Per il rilancio dell’Italia è necessaria un’unione economica tra pubblici e privati

Prima dell’emergenza determinata da Covid-19, ero certo che, nonostante i disastri provocati da alcune decisioni politico/elettorali assurde, assolutamente inspiegabili da un punto di vista economico (80 euro, reddito di cittadinanza, quota 100, per citarne alcune), ci fosse ancora spazio per lavorare a un rilancio del Paese che potesse coniugare la crescita economica con una seria politica industriale e un forte recupero dell’evasione fiscale legato all’utilizzo dei nuovi strumenti tecnologici – che favoriscono anche una riduzione della burocrazia e dei suoi costi. Covid-19 rappresenta quel “cigno nero” che segnerà la totale discontinuità nel mondo dei modelli economici e finanziari pre-esistenti. Oggi la priorità è preservare il maggior numero di vite umane, tuttavia stiamo già entrando nella fase 2 e dobbiamo agire, decidere che cosa fare per la nostra economia.

Per fare questo, è necessario contestualizzare le scelte. A livello internazionale assisteremo alla continuazione dello scontro fra Usa e Cina, con Ue, Federazione Russa e India nel ruolo di comprimari. L’esplosione del virus in Cina e la ripresa graduale delle attività nelle fabbriche cinesi, ancor prima della chiusura delle attività in Europa e negli Stati Uniti, dà a Pechino un vantaggio probabilmente decisivo per rendere vincente la propria strategia di medio termine. La popolazione cinese (quasi 1,5 miliardi di persone), la tecnologia, la forza finanziaria, la capacità di imporre scelte autoritarie da parte del regime che fa capo al presidente Xi Jinping, costringerà tanto gli Usa – anche a causa della miope politica isolazionista del presidente Donald Trump – quanto Ue e Federazione Russa a giocare in difesa.

Che dire di questa Europa? Euro e Bce non possono essere il solo comune denominatore per tenere insieme gli Stati componenti. L’Ue dovrebbe avere una politica comune in materia di politica estera, fisco, commercio, giustizia, economia per poter avere quella voce autorevole che le consenta di sedersi alla pari delle altre grandi nazioni (Usa, Cina, Federazione Russa). Che cosa dobbiamo, dovrebbe fare l’Italia? Il momento è quello giusto: il grande sforzo finanziario che il Governo e il Paese dovranno fare, sia programmato e indirizzato a rompere quei tabù che non ci hanno permesso di sfruttare appieno i vantaggi portati dalla globalizzazione.

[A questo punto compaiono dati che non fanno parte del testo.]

Lemma put_bounded a d ttl now order c : ranges order -> bounded c -> bounded (putAddressLocked a d ttl now (order (addresses c)) c).
Proof.
  intros Hr Hb. destruct (put_same a d ttl now (order (addresses c)) c) as [E1 E2].
  pose proof (put_lookup a d ttl now (order (addresses c)) c) as Hl.
  constructor; rewrite ?E1, ?E2; try apply Hb.
  - unfold putAddressLocked. destruct (_ || _); [apply Hb|]. cbn [with_addresses addresses].
    pose proof (bd_addresses c Hb) as Hs. destruct (Z.leb_spec dnsAttributionMaxAddresses (Z.of_nat (size (addresses c)))).
    + pose proof (evict_address_room order c Hr Hs ltac:(done)) as Hroom.
      match goal with |- context [size (<[?k := ?v]> ?m)] => pose proof (map_size_insert k v m) as Hi end.
      destruct (_ !! _) in Hi; unfold id in Hi; lia.
    + match goal with |- context [size (<[?k := ?v]> ?m)] => pose proof (map_size_insert k v m) as Hi end.
      destruct (_ !! _) in Hi; unfold id in Hi; lia.
  - intros x e E. destruct (Hl x e E) as [(-> & _)|E']; [|by apply (bd_keys c Hb x e)].
    unfold putAddressLocked in E. destruct (IsValid a) eqn:Ha; [by rewrite Unmap_valid, Unmap_idem|].
    rewrite orb_true_r in E. by apply (bd_keys c Hb _ e).
Qed.

Lemma put_answers_bounded ns now orders n answers c : (forall n, ranges (orders n)) -> bounded c -> bounded (put_answers ns now orders n answers c).
Proof.
  intros Hr. revert n c. induction answers as [|a answers IH]; intros n c Hb; [done|]. cbn. apply IH. unfold put_answer.
  destruct (answer_address ns a) as [[[x o] ttl]|]; [|done]. by apply put_bounded.
Qed.

Lemma bounded_counters c c' : pending c' = pending c -> addresses c' = addresses c -> count c' = count c -> bounded c -> bounded c'.
Proof. intros E1 E2 E3 [H1 H2 H3 H4 H5]. constructor; rewrite ?E1, ?E2, ?E3; done. Qed.

Lemma run_op_bounded Unpack c o : op_ranges o -> bounded c -> bounded (run_op Unpack c o).
Proof.
  intros Ho Hb. destruct o as [payload now order|payload|payload now orders|address now|now]; cbn [run_op op_ranges] in *.
  - unfold observeQuery. destruct (validatedDNSQuery Unpack payload) as [[i qs]|]; [|done].
    destruct (purge_spec now c Hb) as (Hp & _ & _). set (c1 := purgeExpiredLocked now c) in *.
    set (c2 := if dnsAttributionMaxPending <=? count c1 then evictPendingLocked (order (pending c1)) c1 else c1).
    assert (H2 : bounded c2 /\ count c2 < dnsAttributionMaxPending).
    { unfold c2. destruct (Z.leb_spec dnsAttributionMaxPending (count c1)); [|done]. by destruct (evict_spec order c1 Ho Hp ltac:(done)) as (? & _ & ?). }
    destruct H2 as [H2 H3]. set (e := mkPending qs (now + dnsAttributionPendingTTL)).
    apply (bounded_counters (with_pending c2 (put_entries (pending c2) i (default [] (pending c2 !! i) ++ [e])) (count c2 + 1))); [|done|done|].
    + cbn. unfold put_entries. by destruct (default [] (pending c2 !! i)).
    + apply bounded_pending; [done| |lia]. rewrite len_app, len_cons, len_nil. lia.
  - unfold discardQuery. destruct (validatedDNSQuery Unpack payload) as [[i qs]|]; [|done].
    destruct (takePendingLocked i qs c) as [[f c']|] eqn:E; [|done]. by destruct (take_spec i qs c f c' Hb E).
  - unfold observeResponse. destruct (accepted_response Unpack payload) as [[message qs]|]; [|done].
    destruct (purge_spec now c Hb) as (Hp & _ & _).
    destruct (takePendingLocked _ qs _) as [[f c']|] eqn:E; [|done]. apply put_answers_bounded; [done|].
    apply (bounded_counters c'); [done..|]. by destruct (take_spec _ _ _ _ _ Hp E).
  - unfold domainFor. destruct (negb (IsValid address)); [done|]. destruct (addresses c !! Unmap address) as [e|] eqn:E; [|by apply (bounded_counters c)].
    destruct (negb (now <? da_expires e)); [|by apply (bounded_counters c)]. cbn.
    apply (bounded_counters (with_addresses c (delete (Unmap address) (addresses c)))); [done..|]. apply bounded_addresses; [done| |].
    + pose proof (bd_addresses c Hb). pose proof (map_size_delete_Some (Unmap address) (addresses c) ltac:(by exists e)). lia.
    + intros a e' [_ Ea]%lookup_delete_Some. by apply (bd_keys c Hb a e').
  - cbn. by apply purge_spec.
Qed.

Lemma new_bounded : bounded newDNSAttribution.
Proof. by constructor. Qed.

(** Whatever packets are observed and whatever is asked, the cache keeps its
    limits: at most 4096 queries are pending, the counter says how many, no
    identifier is kept without a query, at most 8192 addresses are known, each of
    them valid and unmapped.  So a peer cannot make the cache grow. *)
Theorem attribution_bounded Unpack ops : Forall op_ranges ops -> bounded (foldl (run_op Unpack) newDNSAttribution ops).
Proof.
  intros Ho. pose proof new_bounded as H0. revert H0. generalize newDNSAttribution. induction Ho as [|o ops Ho _ IH]; intros c Hc; [done|]. cbn. by apply IH, run_op_bounded.
Qed.

(** ** No poisoning *)

(** The names the CNAME records of a response lead to from a name of its
    question, with the smallest time to live on the way. *)
Inductive chain (answers : list Resource) (origin : list byte) : list byte -> Z -> Prop :=
| chain_origin : chain answers origin origin (dnsAttributionMaximumTTL / 1000000000)
| chain_cname owner ttl answer cname target :
    chain answers origin owner ttl -> answer ∈ answers -> rs_Body answer = CNAMEResource cname ->
    canonicalDNSName (rs_Name answer) = Some owner -> canonicalDNSName cname = Some target ->
    chain answers origin target (minimumDNSSeconds ttl (rs_TTL answer)).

I grandi capitoli che dovranno essere affrontati sono quattro: 1 – welfare (sanità); 2 – attività produttive e servizi; 3 – istruzione e ricerca; 4 – giustizia. Che cosà sarà necessario per avere successo? Tre sono i punti:
1 – una chiara visione strategica di medio periodo definendo a priori i punti di forza e di debolezza dei nostri settori produttivi, analizzando e intervenendo par favorire la crescita di quelli che dovranno essere le aziende locomotive per rilancio del nostro Paese.
2 – Una grande immissione di liquidità collegata a una profonda semplificazione burocratica, con l’introduzione di nuovi strumenti finanziari fiscalmente attrattivi, per attuare quel circolo virtuoso di grandi investimenti sia pubblici che privati. Il modello vincente dovrà essere la complementarità e l’integrazione fra pubblico e privato.
3 – Bisogna puntare sulle competenze. Se vogliamo ridisegnare il futuro economico dell’Italia non possiamo prescindere da una condizione: dobbiamo riunire tutte le forze professionali migliori. Non è vero che uno vale uno, nei singoli settori per poter essere vincenti dobbiamo avere i più bravi.

Al contempo sintesi e motore propulsore della mia proposta – da fare subito – è un mega fondo d’investimento pubblico-privato con protezione prioritaria degli investitori privati (istituzionali, professionali), per esempio prevedendo una liquidation preference in caso di disinvestimento, che possa individuare gli interventi, tramite specifici fondi settoriali, nelle aziende che saranno colpite dalla depressione economica dei prossimi mesi, garantendo non solo l’occupazione, ma anche favorendo le ristrutturazioni e eventualmente le riconversioni produttive che possano garantire la vita nel tempo delle imprese. Il fondo, che dovrà avere una dotazione di almeno 100 miliardi (80 pubblico e 20 privato) sarà in grado con la leva finanziaria di poter intervenire con investimenti per un ammontare di circa 200 miliardi di euro, che reputo sufficienti per intervenire sul rilancio imprenditoriale del Paese.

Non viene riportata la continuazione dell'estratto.